[Task]
Reproduce word for word the lines between those holding "if negb (sl_hasFibOutState" and "(** [getRibEntry] of", inclusive, and nothing else from the data below.

[Material provided]
Record Rib := mkRib {
  rib_heap : Heap;
  ribEntries_ : gmap CIDRNetwork RibSlot;
  localRoutes_ : gmap CIDRNetwork LocalRoute;
  rib_nexthops : NexthopTable;
  ribCounters_ : RibCounters;
  fibBatchList_ : list CIDRNetwork;                    (** by prefix: the hook is in the entry *)
  rib_nextId : Z;                                      (** identity of the next map of next hops *)
  ribVersion_ : Z;                                     (** uint64_t *)
  rib_control : RibControl;
  requestedSubscriptions : list (list IPAddress)       (** the calls of [nexthopSubscribeRequester_] *)
}.

Definition rib_set_entries (w : Heap) (m : gmap CIDRNetwork RibSlot) (r : Rib) : Rib :=
  mkRib w m (localRoutes_ r) (rib_nexthops r) (ribCounters_ r) (fibBatchList_ r) (rib_nextId r)
    (ribVersion_ r) (rib_control r) (requestedSubscriptions r).
Definition rib_set_localRoutes (l : gmap CIDRNetwork LocalRoute) (r : Rib) : Rib :=
  mkRib (rib_heap r) (ribEntries_ r) l (rib_nexthops r) (ribCounters_ r) (fibBatchList_ r)
    (rib_nextId r) (ribVersion_ r) (rib_control r) (requestedSubscriptions r).
Definition rib_set_nexthops (t : NexthopTable) (r : Rib) : Rib :=
  mkRib (rib_heap r) (ribEntries_ r) (localRoutes_ r) t (ribCounters_ r) (fibBatchList_ r)
    (rib_nextId r) (ribVersion_ r) (rib_control r) (requestedSubscriptions r).
Definition rib_set_counters (c : RibCounters) (r : Rib) : Rib :=
  mkRib (rib_heap r) (ribEntries_ r) (localRoutes_ r) (rib_nexthops r) c (fibBatchList_ r)
    (rib_nextId r) (ribVersion_ r) (rib_control r) (requestedSubscriptions r).
Definition rib_set_batch (l : list CIDRNetwork) (r : Rib) : Rib :=
  mkRib (rib_heap r) (ribEntries_ r) (localRoutes_ r) (rib_nexthops r) (ribCounters_ r) l
    (rib_nextId r) (ribVersion_ r) (rib_control r) (requestedSubscriptions r).
Definition rib_set_control (c : RibControl) (r : Rib) : Rib :=
  mkRib (rib_heap r) (ribEntries_ r) (localRoutes_ r) (rib_nexthops r) (ribCounters_ r)
    (fibBatchList_ r) (rib_nextId r) (ribVersion_ r) c (requestedSubscriptions r).

Definition findSlot (prefix : CIDRNetwork) (r : Rib) : option RibSlot := ribEntries_ r !! prefix.

(** The local peer *)
Definition kV4LocalPeerInfo : TinyPeerInfo := mkPeer kLocalRoutePeerAddr 0 0 IBGP false false None "".
Definition localPeerId : BgpPeerId := (kLocalRoutePeerAddr, 0).

Class RibConfig := {
  enableNexthopTracking_ : bool;
  hasNexthopRequester : bool           (** [nexthopSubscribeRequester_] is set *)
}.

Section RibIn.
Context `{SubnetOps, RibConfig}.

Definition isSubnet (subPfx parentPfx : CIDRNetwork) : bool :=
  Bool.eqb (isV4 subPfx.1) (isV4 parentPfx.1) && inSubnet subPfx.1 parentPfx.1 parentPfx.2 &&
  (parentPfx.2 <=? subPfx.2).

(** ** Aggregates *)

(** One local route: what it becomes, and the aggregate to announce or withdraw *)
Definition aggregateOne (prefix : CIDRNetwork) (supportingRouteAnnouncement : bool)
    (localPrefix : CIDRNetwork) (localRoute : LocalRoute)
    : option (option (ptr * BgpPath)) * LocalRoute :=
  if negb (isSubnet prefix localPrefix) then (None, localRoute)
  else
  let minSupportRoutes := lr_minSupportRoutes localRoute in
  let cnt := lr_supportPfxCnt localRoute in
  if minSupportRoutes =? 0 then (None, localRoute)
  else if negb supportingRouteAnnouncement && (cnt =? 0) then (None, localRoute)
  else if negb supportingRouteAnnouncement then
    (if cnt - 1 =? minSupportRoutes - 1 then Some None else None, set_supportPfxCnt (cnt - 1) localRoute)
  else
    (if cnt + 1 =? minSupportRoutes then Some (Some (lr_attrs localRoute)) else None,
     set_supportPfxCnt (cnt + 1) localRoute).

(** The hash map is walked in the order of [map_to_list]. *)
Definition aggRoutes (prefix : CIDRNetwork) (supportingRouteAnnouncement : bool)
    (localRoutes : gmap CIDRNetwork LocalRoute) : list (CIDRNetwork * option (ptr * BgpPath)) :=
  omap (fun '(localPrefix, localRoute) =>
          (fun a => (localPrefix, a)) <$>
            (aggregateOne prefix supportingRouteAnnouncement localPrefix localRoute).1)
    (map_to_list localRoutes).

Definition supportedRoutes (prefix : CIDRNetwork) (supportingRouteAnnouncement : bool)
    (localRoutes : gmap CIDRNetwork LocalRoute) : gmap CIDRNetwork LocalRoute :=
  map_imap (fun localPrefix localRoute =>
              Some (aggregateOne prefix supportingRouteAnnouncement localPrefix localRoute).2)
    localRoutes.

Definition aggregateRoute (prefix : CIDRNetwork) (supportingRouteAnnouncement : bool) (r : Rib)
    : list (CIDRNetwork * option (ptr * BgpPath)) * Rib :=
  (aggRoutes prefix supportingRouteAnnouncement (localRoutes_ r),
   rib_set_localRoutes (supportedRoutes prefix supportingRouteAnnouncement (localRoutes_ r)) r).

(** ** One route *)

(** [ribEntries_.erase]: the hook of the entry leaves the batch list. *)
Definition eraseEntry (prefix : CIDRNetwork) (r : Rib) : Rib :=
  rib_set_batch (filter (fun p => p <> prefix) (fibBatchList_ r))
    (rib_set_entries (rib_heap r) (delete prefix (ribEntries_ r)) r).

Definition checkWithdrawalBeforeRouteProgrammed (prefix : CIDRNetwork) (slot : RibSlot) (r : Rib) : Rib :=
  if negb (sl_hasFibOutState slot) && bool_decide (re_routeInfos (sl_entry slot) = ∅) then
    eraseEntry prefix
      (rib_set_counters
         (onPrefixRemoved (isV4 prefix.1) prefix.2 (re_inactivePathCount (sl_entry slot)) (ribCounters_ r)) r)
  else r.

(** [getRibEntry] of a route to be: the entry found, or a new one when a path is announced *)
Definition findOrAddSlot (prefix : CIDRNetwork) (announcement : bool) (r : Rib) : option (RibSlot * Rib) :=
  match findSlot prefix r with
  | Some slot => Some (slot, r)
  | None =>
      if negb announcement then None
      else
      let slot := newSlot prefix in
      Some (slot,
            rib_set_counters (onPrefixAdded (isV4 prefix.1) prefix.2 (ribCounters_ r))
              (rib_set_entries (rib_heap r) (<[prefix := slot]> (ribEntries_ r)) r))
  end.

(** [updatePath] on an entry of the RIB.  The callback [unlinkRouteInfoAndCleanupNexthop]
    unlinks the replaced route and then looks after its next hop; the latter touches the
    next hops only, which [updatePath] does not read, and is done after it. *)
Definition updateSlot (now : Z) (peer : TinyPeerInfo) (attrs : option (ptr * BgpPath))
    (installToFib : bool) (receivedPathId : Z) (slot : RibSlot) (r : Rib) : option (RibSlot * Rib) :=
  let e := sl_entry slot in
  let '(nexthopInfo, t) :=
    match attrs with
    | Some a => if enableNexthopTracking_
                then getNexthopInfo hasNexthopRequester now (path_nexthop a.2) (rib_nexthops r)
                else (None, rib_nexthops r)
    | None => (None, rib_nexthops r)
    end in
  '(changed, w, e') ← updatePath None peer attrs installToFib receivedPathId nexthopInfo (rib_heap r) e;
  let unlinked :=
    match getRouteInfo (peer_addr peer, peer_routerId peer) receivedPathId e with
    | Some old => if changed && is_linked (hp_routes (rib_heap r) old)
                  then Some (path_nexthop (ri_path (hp_routes (rib_heap r) old))) else None
    | None => None
    end in
  let t := match unlinked with
           | Some nexthop => (checkAndDeleteNexthopInfo nexthop (nonempty (fibBatchList_ r)) w t).2
           | None => t
           end in
  let slot := sl_set_entry e' slot in
  Some (slot, rib_set_nexthops t
                (rib_set_entries w (<[re_prefix e := slot]> (ribEntries_ r)) r)).

(** The configured route an update of the local peer is for *)
Definition localRouteOf (peer : TinyPeerInfo) (prefix : CIDRNetwork) (r : Rib) : option LocalRoute :=
  if peer_eqb peer kV4LocalPeerInfo then localRoutes_ r !! prefix else None.

Definition isAggRoute (peer : TinyPeerInfo) (prefix : CIDRNetwork) (r : Rib) : bool :=
  match localRouteOf peer prefix r with Some lr => 0 <? lr_minSupportRoutes lr | None => false end.

(** Whether a supporting route came ([Some true]) or went, from the path counts *)
Definition supportChange (sameAsLocalRoute : bool) (oldAllPathCnt newAllPathCnt : Z) : option bool :=
  let supportingRouteWithdrawn :=
    (negb sameAsLocalRoute && (oldAllPathCnt =? 1) && (newAllPathCnt =? 0))
    || (sameAsLocalRoute && (newAllPathCnt =? uint 32 (oldAllPathCnt - 1))) in
  let supportingRouteAnnouncement :=
    (negb sameAsLocalRoute && (oldAllPathCnt =? 0) && (newAllPathCnt =? 1))
    || (sameAsLocalRoute && (newAllPathCnt =? uint 32 (oldAllPathCnt + 1))) in
  if supportingRouteWithdrawn || supportingRouteAnnouncement
  then Some supportingRouteAnnouncement else None.

(** [None]: a [CHECK] failed. *)
Definition processSingleRibInUpdate (now : Z) (peer : TinyPeerInfo) (attrs : option (ptr * BgpPath))
    (pfxPid : PrefixPathId) (r : Rib) : option (list (CIDRNetwork * option (ptr * BgpPath)) * Rib) :=
  let '(prefix, receivedPathId) := pfxPid in
  let announcement := match attrs with Some _ => true | None => false end in
  match findOrAddSlot prefix announcement r with
  | None => Some ([], r)
  | Some (slot, r) =>
      let oldAllPathCnt := re_allPathsCount (sl_entry slot) in
      if negb announcement && (oldAllPathCnt =? 0) then Some ([], r)
      else
      let installToFib := match localRouteOf peer prefix r with
                          | Some lr => lr_installToFib lr
                          | None => negb (peer_isRedistributePeer peer)
                          end in
      let isAgg := isAggRoute peer prefix r in
      '(slot, r) ← updateSlot now peer attrs installToFib receivedPathId slot r;
      let newAllPathCnt := re_allPathsCount (sl_entry slot) in
      let r := rib_set_counters
                 (onPathsDelta (isV4 prefix.1) (newAllPathCnt - oldAllPathCnt) (ribCounters_ r)) r in
      let r := if announcement then r else checkWithdrawalBeforeRouteProgrammed prefix slot r in
      if isAgg then Some ([], r)
      else
      let sameAsLocalRoute := bool_decide (is_Some (localRoutes_ r !! prefix)) in
      match supportChange sameAsLocalRoute oldAllPathCnt newAllPathCnt with
      | Some supportingRouteAnnouncement => Some (aggregateRoute prefix supportingRouteAnnouncement r)
      | None => Some ([], r)
      end
  end.

(** The aggregates that a route made appear or disappear *)
Fixpoint processAggregates (now : Z) (aggs : list (CIDRNetwork * option (ptr * BgpPath))) (r : Rib)
    : option Rib :=
  match aggs with
  | [] => Some r
  | (network, bgpAttrs) :: aggs =>
      '(_, r) ← processSingleRibInUpdate now kV4LocalPeerInfo bgpAttrs (network, kDefaultPathID) r;
      processAggregates now aggs r
  end.

Fixpoint processPrefixes (now : Z) (peer : TinyPeerInfo) (attrs : option (ptr * BgpPath))
    (pfxPathIds : list PrefixPathId) (r : Rib) : option Rib :=
  match pfxPathIds with
  | [] => Some r
  | pfxPathId :: rest =>
      '(aggs, r) ← processSingleRibInUpdate now peer attrs pfxPathId r;
      r ← processAggregates now aggs r;
      processPrefixes now peer attrs rest r
  end.

(** ** Messages *)

Definition schedulePrepareFibProgrammingTimer (c : RibControl) : RibControl :=
  if pauseBestPathAndFibProgramming_ c || fibBatchTimer_ c then c
  else mkControl (ribEoRReceived_ c) (initialEorSent_ c) (pendingInitialPathComputation_ c)
         (firstNexthopResolutionProcessed_ c) (nexthopResolutionTimer_ c) true
         (pauseBestPathAndFibProgramming_ c) (bestPathAndFibProgrammingPausedBy_ c) (ribPauseTimer_ c)
         (fibSyncReqPending_ c) (prefixCountForRouteChurn_ c) (routeChurnMonitors c).

Definition incrementPrefixCountForRouteChurn (count : Z) (c : RibControl) : RibControl :=
  mkControl (ribEoRReceived_ c) (initialEorSent_ c) (pendingInitialPathComputation_ c)
    (firstNexthopResolutionProcessed_ c) (nexthopResolutionTimer_ c) (fibBatchTimer_ c)
    (pauseBestPathAndFibProgramming_ c) (bestPathAndFibProgrammingPausedBy_ c) (ribPauseTimer_ c)
    (fibSyncReqPending_ c) (uint 64 (prefixCountForRouteChurn_ c + count)) (routeChurnMonitors c).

[Expected answer]
  if negb (sl_hasFibOutState slot) && bool_decide (re_routeInfos (sl_entry slot) = ∅) then
    eraseEntry prefix
      (rib_set_counters
         (onPrefixRemoved (isV4 prefix.1) prefix.2 (re_inactivePathCount (sl_entry slot)) (ribCounters_ r)) r)
  else r.

(** [getRibEntry] of a route to be: the entry found, or a new one when a path is announced *)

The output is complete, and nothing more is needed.